For the next hour she reads everything she can find on the internet about the Grace Partridge case, about Debra Phipps, about John Warshaw, trying to find the connection. She pins notes to her corkboard as she goes, and printouts of all the attachments from Malcolm’s messages: the photo of the twins’ reflectionless eyeballs, the shots from inside their bedrooms, the inside of the Upside Down bar and its Wiki page, articles about the Harlem Vampire, pictures of the plaque in the church in Barton Wallop, the photo of the sketch in Fox Randall’s Essex bedroom, a screenshot of the Google Earth image of Debra Phipps’s farmhouse, the news article about the Truscott House disappearances, and the news of Grace’s discovery.

She steps back from the corkboard and stares. And stares. And stares.

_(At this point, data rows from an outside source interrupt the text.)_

(** * Ownership transfer between Google Drive accounts

    A shallow embedding of [src/services/transferService.js] (class
    [TransferService]) and the properties of its single-file transfer, its
    batch loop and its precondition check.

    Conventions of the embedding:
    - a JavaScript string is a [string]: the sequence of its code units
      (those below 256);
    - an [async] method is a computation in the monad [M]: it threads the
      state of the Drive service and the trace of the calls made so far, and
      either returns a value or throws an [Error] with a message;
    - the Drive client ([google.drive], an external library) is the
      interface [DriveApi]; the properties are proved for every
      implementation of it, and those that speak about the files' state
      afterwards for every implementation that keeps to the contract
      [DriveContract];
    - an [options] argument is a JavaScript object supplied by the caller:
      a finite map from property names to values;
    - [console.log] output is not part of the model. *)

From Stdlib Require Import ZArith List Bool Ascii String.
From stdpp Require Import gmap strings list fin_maps.
Import ListNotations.

Local Open Scope string_scope.
Local Open Scope list_scope.

(** ** JavaScript values carried by option objects *)

Inductive JsVal : Type :=
  | JUndefined
  | JNull
  | JBool (b : bool)
  | JNum (n : Z)
  | JStr (s : string).

(** ToBoolean, as used by [if (v)] and [!v]. *)
Definition truthy (v : JsVal) : bool :=
  match v with
  | JUndefined => false
  | JNull => false
  | JBool b => b
  | JNum n => negb (n =? 0)%Z
  | JStr s => negb (String.eqb s "")
  end.

(** [const { key = dflt } = options]: the default applies when the property
    is missing or [undefined]. *)
Definition destructure (options : gmap string JsVal) (key : string) (dflt : JsVal) : JsVal :=
  match options !! key with
  | None => dflt
  | Some JUndefined => dflt
  | Some v => v
  end.

(** A parameter with a default value, [f(x = dflt)]. *)
Definition default_param (v dflt : JsVal) : JsVal :=
  match v with
  | JUndefined => dflt
  | _ => v
  end.

(** ** Regular expressions, for [isValidEmail] *)

Inductive regex : Type :=
  | Void
  | Eps
  | Class (p : ascii -> bool)
  | Seq (r1 r2 : regex)
  | Alt (r1 r2 : regex)
  | Star (r : regex).

Definition Plus (r : regex) : regex := Seq r (Star r).

Fixpoint nullable (r : regex) : bool :=
  match r with
  | Void => false
  | Eps => true
  | Class _ => false
  | Seq r1 r2 => nullable r1 && nullable r2
  | Alt r1 r2 => nullable r1 || nullable r2
  | Star _ => true
  end.

Fixpoint deriv (c : ascii) (r : regex) : regex :=
  match r with
  | Void => Void
  | Eps => Void
  | Class p => if p c then Eps else Void
  | Seq r1 r2 =>
      if nullable r1
      then Alt (Seq (deriv c r1) r2) (deriv c r2)
      else Seq (deriv c r1) r2
  | Alt r1 r2 => Alt (deriv c r1) (deriv c r2)
  | Star r1 => Seq (deriv c r1) (Star r1)
  end.

(** [^r$] tested against the whole string. *)
Fixpoint matches (r : regex) (s : string) : bool :=
  match s with
  | EmptyString => nullable r
  | String c s' => matches (deriv c r) s'
  end.

(** The class [\s] on code units below 256: TAB, LF, VT, FF, CR, SPACE and
    NO-BREAK SPACE. *)
Definition is_space (c : ascii) : bool :=
  let n := nat_of_ascii c in
  ((9 <=? n)%nat && (n <=? 13)%nat) || (n =? 32)%nat || (n =? 160)%nat.

Definition is_at (c : ascii) : bool := (nat_of_ascii c =? 64)%nat.
Definition is_dot (c : ascii) : bool := (nat_of_ascii c =? 46)%nat.

(** [[^\s@]] *)
Definition not_space_at (c : ascii) : bool := negb (is_space c || is_at c).

(** [/^[^\s@]+@[^\s@]+\.[^\s@]+$/] *)
Definition emailRegex : regex :=
  Seq (Plus (Class not_space_at))
    (Seq (Class is_at)
      (Seq (Plus (Class not_space_at))
        (Seq (Class is_dot)
          (Plus (Class not_space_at))))).

(** Lines 253-256. *)
Definition isValidEmail (email : string) : bool := matches emailRegex email.

(** ** Data of the Drive API *)

(** An entry of [fileDetails.owners]. *)
Record User : Type := mkUser {
  owner_displayName : string;
  owner_emailAddress : option string
}.

(** [response.data] of [files.get]. *)
Record FileDetails : Type := mkFileDetails {
  file_id : string;
  name : string;
  mimeType : string;
  owners : option (list User)
}.

(** An entry of [response.data.permissions]; [emailAddress] is absent on
    permissions that are not granted to a user or group. *)
Record Permission : Type := mkPermission {
  perm_id : string;
  role : string;
  perm_type : string;
  emailAddress : option string;
  displayName : string
}.

(** The [resource] of [permissions.create]. *)
Record PermissionResource : Type := mkResource {
  res_role : string;
  res_type : string;
  res_emailAddress : string
}.

(** ** Results and effects *)

Inductive Res (A : Type) : Type :=
  | Ok (a : A)
  | Throw (message : string).
Arguments Ok {A} a.
Arguments Throw {A} message.

(** What the service asks of the outside world, in the order it asks. *)
Inductive Event : Type :=
  | FilesGet (fileId : string)
  | PermissionsList (fileId : string)
  | PermissionsCreate (fileId : string) (resource : PermissionResource)
  | PermissionsUpdate (fileId permissionId newRole : string)
      (transferOwnership : bool) (sendNotificationEmail : JsVal)
  | Delay (ms : JsVal).

Definition is_write (e : Event) : bool :=
  match e with
  | PermissionsCreate _ _ => true
  | PermissionsUpdate _ _ _ _ _ => true
  | _ => false
  end.

Definition is_delay (e : Event) : bool :=
  match e with
  | Delay _ => true
  | _ => false
  end.

(** The Drive client of the source account: each operation reads and changes
    the state of the service and returns [response.data] or throws. *)
Class DriveApi (S : Type) : Type := {
  files_get : string -> S -> Res FileDetails * S;
  permissions_list : string -> S -> Res (list Permission) * S;
  permissions_create : string -> PermissionResource -> S -> Res string * S;
  permissions_update : string -> string -> string -> bool -> JsVal -> S -> Res unit * S
}.

Record World (S : Type) : Type := mkWorld {
  drive : S;
  trace : list Event
}.
Arguments mkWorld {S} drive trace.
Arguments drive {S} w.
Arguments trace {S} w.

Definition M (S A : Type) : Type := World S -> Res A * World S.

Definition ret {S A} (a : A) : M S A := fun w => (Ok a, w).

Definition throw {S A} (message : string) : M S A := fun w => (Throw message, w).

Definition bind {S A B} (m : M S A) (k : A -> M S B) : M S B :=
  fun w =>
    match m w with
    | (Ok a, w') => k a w'
    | (Throw message, w') => (Throw message, w')
    end.

(** [try { m } catch (error) { handler(error.message) }] *)
Definition try_catch {S A} (m : M S A) (handler : string -> M S A) : M S A :=
  fun w =>
    match m w with
    | (Ok a, w') => (Ok a, w')
    | (Throw message, w') => handler message w'
    end.
Lemma foldl_delete_take (m : nat) (rs : list ref) (ds : list Z) :
  (forall d, d ∈ ds -> Z.of_nat m <= d) ->
  take m (foldl (fun l d => delete (Z.to_nat d) l) rs ds) = take m rs.
Proof.
  revert rs. induction ds as [|d ds IH]; intros rs Hds; simpl; [done|].
  rewrite IH by (intros d' Hd'; by apply Hds, list_elem_of_further).
  apply take_delete_later.
  specialize (Hds d (list_elem_of_here _ _)). lia.
Qed.

Lemma flashsort_elem_of (indices : list Z) (d : Z) :
  d ∈ JsArray.flashsort indices <-> d ∈ indices.
Proof. unfold JsArray.flashsort. by rewrite merge_sort_Permutation. Qed.

(** After [flashsort] the first element is the least one. *)
Lemma flashsort_head (indices : list Z) (m : Z) :
  head (JsArray.flashsort indices) = Some m ->
  m ∈ indices /\ forall d, d ∈ indices -> m <= d.
Proof.
  intros Hm.
  pose proof (StronglySorted_merge_sort Z.le indices) as Hsorted.
  fold (JsArray.flashsort indices) in Hsorted.
  setoid_rewrite <- flashsort_elem_of.
  destruct (JsArray.flashsort indices) as [|m' rest]; [done|].
  injection Hm as ->.
  apply StronglySorted_inv in Hsorted as [_ Hle].
  rewrite Forall_forall in Hle.
  split; [apply list_elem_of_here|].
  intros d [->|Hd]%elem_of_cons; [lia | by apply Hle].
Qed.

Lemma flashsort_head_None (indices : list Z) :
  head (JsArray.flashsort indices) = None -> indices = [].
Proof.
  intros Hm. destruct (JsArray.flashsort indices) eqn:E; [|done].
  apply Permutation_nil_r. rewrite <- E. unfold JsArray.flashsort.
  by rewrite merge_sort_Permutation.
Qed.
Lemma bucket_grid_append (fid : Z) g key key' (x : Z) :
  x ∈ bucket (grid_append fid g key) key'
  <-> x ∈ bucket g key' \/ (x = fid /\ key' = key).
Proof.
  unfold bucket, grid_append.
  destruct (decide (key = key')) as [-> | Hne].
  - rewrite lookup_insert_eq. simpl. rewrite elem_of_app, list_elem_of_singleton.
    naive_solver.
  - rewrite lookup_insert_ne by exact Hne. naive_solver.
Qed.

Lemma insert_row_elem (fid col : Z) (rows : list Z) key (x : Z) :
  forall g,
    x ∈ bucket (foldl (fun g' row => grid_append fid g' (col, row)) g rows) key
    <-> x ∈ bucket g key \/ (x = fid /\ key.1 = col /\ key.2 ∈ rows).
Proof.
  induction rows as [| row rows IH]; intros g; simpl.
  - split; [by left |]. intros [Hx | (_ & _ & Hr)]; [exact Hx |].
    by apply elem_of_nil in Hr.
  - rewrite IH, bucket_grid_append. destruct key as [kc kr]. simpl.
    rewrite elem_of_cons. split.
    + intros [[Hx | [-> [= -> ->]]] | (-> & -> & Hr)]; auto.
    + intros [Hx | (-> & -> & [-> | Hr])]; auto.
Qed.

Lemma insert_grid_elem (fid : Z) (cols rows : list Z) key (x : Z) :
  forall g,
    x ∈ bucket (foldl (fun g col =>
                         foldl (fun g' row => grid_append fid g' (col, row))
                               g rows) g cols) key
    <-> x ∈ bucket g key \/ (x = fid /\ key.1 ∈ cols /\ key.2 ∈ rows).
Proof.
  induction cols as [| col cols IH]; intros g; simpl.
  - split; [by left |]. intros [Hx | (_ & Hc & _)]; [exact Hx |].
    by apply elem_of_nil in Hc.
  - rewrite IH, insert_row_elem, elem_of_cons. naive_solver.
Qed.
Lemma MainGo_lookup_outcomes_witness :
  let conn : MainGo.DB :=
    fun _ => inl (MainGo.mkColumns "/api/users/123" "GET" (Some "{}") None (Some 200)) in
  let r := mkRequest "GET" "/api/users/123" "" None in
  let h := MainGo.proxyHandler sample_range conn fresh_writer r in
  let res := conn (SelectPathMethod (MainGo.buildFullPath r) (Method r)) in
  (res = inr ErrNoRows ->
     MainGo.response h = NotFound fresh_writer
     /\ wroteHeader (MainGo.response h) = Some StatusNotFound
     /\ MainGo.log h = [])
  /\ (forall msg, res = inr (ErrOther msg) ->
        MainGo.response h
        = Error "Internal server error" StatusInternalServerError fresh_writer
        /\ wroteHeader (MainGo.response h) = Some StatusInternalServerError
        /\ written (MainGo.response h)
           = written fresh_writer ++ "Internal server error" ++ newline
        /\ MainGo.log h = ["Database error: " ++ msg])
  /\ (forall cols, res = inl cols ->
        MainGo.col_response_body cols = None \/ MainGo.col_headers cols = None
        \/ MainGo.col_response_status_code cols = None ->
        MainGo.response h
        = Error "Internal server error" StatusInternalServerError fresh_writer
        /\ wroteHeader (MainGo.response h) = Some StatusInternalServerError
        /\ exists line, MainGo.log h = [line])
  /\ (forall p m body hs code,
        res = inl (MainGo.mkColumns p m (Some body) (Some hs) (Some code)) ->
        MainGo.response h
        = MainGo.write_found sample_range fresh_writer
            (MainGo.mkMockResponse p m body code hs)
        /\ MainGo.log h = []).
Proof.
  exact (MainGo_lookup_outcomes sample_range
           (fun _ => inl (MainGo.mkColumns "/api/users/123" "GET" (Some "{}") None (Some 200)))
           fresh_writer (mkRequest "GET" "/api/users/123" "" None) eq_refl).
Defined.

(** ** The body-aware handler *)

Lemma proxyHandler_request range (conn : DB) (w : ResponseWriter) (r : Request) :
  readable r -> request (proxyHandler range conn w r) = after_read r.
Proof.
  unfold readable, after_read, proxyHandler, readRequestBody.
  destruct (Body r) as [rd|].
  - intros Hf. unfold ReadAll. rewrite Hf. cbv zeta.
    split_validated. unfold getMockResponse.
    destruct (conn _) as [[? ? [?|]]|[|?]]; reflexivity.
  - intros _. cbv zeta. split_validated. unfold getMockResponse.
    destruct (conn _) as [[? ? [?|]]|[|?]]; reflexivity.
Qed.

Lemma proxyHandler_after_read range (conn : DB) (w : ResponseWriter) (r : Request) :
  readable r -> proxyHandler range conn w (after_read r) = proxyHandler range conn w r.
Proof.
  destruct r as [m p q [[pend [f|]]|]]; unfold readable; cbn;
    intros H; first [discriminate H | reflexivity].
Qed.

(** X7: handling a request leaves it in a state in which it can be handled
    again: for a request whose body could be read, the request left behind
    is readable with the same bytes, and a second run of the handler on it
    (same store, any order of visiting the decoded headers, which the
    runtime picks anew) sends the same statement, writes the same log and
    leaves the same request.  The response is the same as well whenever the
    row found has no two stored headers naming the same header field; the
    answers 404 and 500 are the same in any case. *)
Theorem proxyHandler_can_be_repeated range1 range2 (conn : DB) (w : ResponseWriter)
    (r : Request) :
  (forall m, range1 m ≡ₚ map_to_list m) ->
  (forall m, range2 m ≡ₚ map_to_list m) ->
  readable r ->
  let h1 := proxyHandler range1 conn w r in
  let h2 := proxyHandler range2 conn w (request h1) in
  readable (request h1)
  /\ body_bytes (request h1) = body_bytes r
  /\ round_trips h2 = round_trips h1
  /\ log h2 = log h1
  /\ request h2 = request h1
  /\ ((forall cols, conn (handler_query r) = inl cols ->
         distinct_fields (parseHeaders (scan_NullString (GoSQL.col_headers cols)))) ->
      response h2 = response h1).
Proof.
  intros Hp1 Hp2 Hr h1 h2. subst h2 h1.
  rewrite (proxyHandler_request range1 conn w r Hr).
  assert (Hr' : readable (after_read r)).
  { clear Hr. destruct r as [m p q [rd|]]; unfold readable, after_read; cbn;
      [reflexivity | exact I]. }
  assert (Hb : body_bytes (after_read r) = body_bytes r)
    by (destruct r as [m p q [rd|]]; reflexivity).
  assert (Hq : handler_query (after_read r) = handler_query r).
  { unfold handler_query. rewrite Hb. destruct r as [m p q [rd|]]; reflexivity. }
  assert (Hpm : buildFullPath (after_read r) = buildFullPath r
                /\ Method (after_read r) = Method r)
    by (destruct r as [m p q [rd|]]; split; reflexivity).
  destruct Hpm as [Hpath Hmeth].
  destruct (proxyHandler_readable range1 conn w r Hr) as (A1 & A2 & A3).
  destruct (proxyHandler_readable range2 conn w (after_read r) Hr') as (B1 & B2 & B3).
  rewrite Hb, Hpath, Hmeth in B1, B3. rewrite Hq in B2.
  split; [exact Hr'|]. split; [exact Hb|].
  split; [now rewrite A2, B2|]. split; [now rewrite A3, B3|].
  split.
  { rewrite (proxyHandler_request range2 conn w (after_read r) Hr').
    destruct r as [m p q [rd|]]; reflexivity. }
  intros Hd. rewrite A1, B1, getMockResponse_result. fold (handler_query r).
  destruct (conn (handler_query r)) as [cols|e] eqn:Ec; [|reflexivity].
  unfold scan_columns. destruct (GoSQL.col_response_status_code cols); [|reflexivity].
  cbn [answer]. unfold writeResponse. cbn [Headers].
  now rewrite (apply_headers_any_order range2 range1 _ w Hp2 Hp1 (Hd cols eq_refl)).
Qed.
Definition services : Services :=
  {| ops := fun _ => searchable;
     sendMail_message := fun o =>
       if Js.includes "@" (MessageOptions.to o)
       then inr "<out@example.com>"
       else inl "No recipients defined";
     verify := None |}.

Definition message_to (to : string) : SendMessageParams.t :=
  {| SendMessageParams.to := to;
     SendMessageParams.subject := "Hello";
     SendMessageParams.body := "Hi there";
     SendMessageParams.cc := None;
     SendMessageParams.bcc := None |}.

End Further.

(** * Properties *)

(** ** Array.prototype.sort *)

Section ArraySortFacts.

Context {A : Type} (compareFn : A -> A -> Z) (key : A -> Z).

(** The comparator orders by the key: it is a difference of keys. *)
Hypothesis compareFn_key : forall x y, compareFn x y <= 0 <-> key x <= key y.

Lemma sort_insert_Permutation x l : Permutation (x :: l) (sort_insert compareFn x l).
Proof.
  induction l as [|y r IH]; simpl; [reflexivity|].
  destruct (compareFn x y <=? 0); [reflexivity|].
  rewrite perm_swap. now apply perm_skip.
Qed.

Lemma Array_sort_Permutation l : Permutation l (Array_sort compareFn l).
Proof.
  induction l as [|x l IH]; simpl; [reflexivity|].
  etransitivity; [apply perm_skip, IH|]. apply sort_insert_Permutation.
Qed.

Lemma sort_insert_sorted x l :
  StronglySorted (fun a b => key a <= key b) l -> StronglySorted (fun a b => key a <= key b) (sort_insert compareFn x l).
Proof.
  induction 1 as [|y r Hr IH Hy]; simpl.
  - repeat constructor.
  - destruct (Z.leb_spec (compareFn x y) 0) as [Hle|Hgt].
    + apply compareFn_key in Hle.
      constructor; [now constructor|].
      constructor; [exact Hle|].
      eapply Forall_impl; [exact Hy|].
      intros z Hz. cbn in *. lia.
    + constructor; [exact IH|].
      assert (Hyx : key y <= key x).
      { destruct (Z.le_gt_cases (key x) (key y)) as [H|H]; [|lia].
        apply compareFn_key in H. lia. }
      rewrite <- (sort_insert_Permutation x r).
      constructor; [exact Hyx | exact Hy].
Qed.

Lemma Array_sort_sorted l : StronglySorted (fun a b => key a <= key b) (Array_sort compareFn l).
Proof.
  induction l as [|x l IH]; simpl; [constructor|].
  now apply sort_insert_sorted.
Qed.

(** Stability: the elements of one key are in the order they had. *)
Lemma sort_insert_same_key x l k :
  List.filter (fun a => key a =? k) (sort_insert compareFn x l)
  = List.filter (fun a => key a =? k) (x :: l).
Proof.
  induction l as [|y r IH]; [reflexivity|].
  cbn [sort_insert].
  destruct (Z.leb_spec (compareFn x y) 0) as [Hle|Hgt]; [reflexivity|].
  cbn [List.filter] in *. rewrite IH.
  destruct (Z.eqb_spec (key x) k) as [Hx|Hx]; [|reflexivity].
  destruct (Z.eqb_spec (key y) k) as [Hy|Hy]; [|reflexivity].
  exfalso. assert (key x <= key y) as H%compareFn_key by lia. lia.
Qed.

Lemma Array_sort_stable l k :
  List.filter (fun a => key a =? k) (Array_sort compareFn l)
  = List.filter (fun a => key a =? k) l.
Proof.
  induction l as [|x l IH]; [reflexivity|].
  cbn [Array_sort foldr]. fold (Array_sort compareFn l).
  rewrite sort_insert_same_key. cbn [List.filter]. now rewrite IH.
Qed.

End ArraySortFacts.

(** ** The state a call leaves *)


Lemma getMessage_state E uid st :
  snd (ImapService.getMessage E uid st) = connected st.
Proof.
  unfold ImapService.getMessage, await, ImapService.createConnection,
    reject, settle. cbn.
  destruct (Connection.connect _); [reflexivity|].
  destruct (Connection.openBox _); reflexivity.
Qed.

Lemma getMessage_eq E uid st :
  ImapService.getMessage E uid st
  = (fst (ImapService.getMessage E uid st), connected st).
Proof.
  rewrite <- (getMessage_state E uid st).
  now destruct (ImapService.getMessage E uid st).
Qed.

What? she thinks. What is this?

She finds herself wishing that Malcolm was here; she needs someone to bounce off, because none of this makes the least bit of sense. Her last message to him is still unopened, and she sighs.

She looks again at the photo of the plaque in the tiny church and then at the flyer pinned in Lark’s bedroom and at Fox’s sketch, the three iterations of the child with the outstretched arms, and she thinks of Madame Web’s words last night and she thinks, It’s there, in Barton Wallop. The truth, it’s in that image. It’s in that village. It has to be. But where?

Four Years Ago

Lincoln, UK

They can see the cathedral spire from the attic bedroom of their tiny apartment in the ancient city of Lincoln. The bells chime on the hour and each time they sound, it sends a rumble of awe and pleasure through Polly. The sound of cathedral bells aligns with her imaginings of what an adult life might look like, what it might sound like. Their flat is small, but it has character and high ceilings and beams and plush carpets and a cute kitchen with metro tiles. But most importantly, it is not a caravan.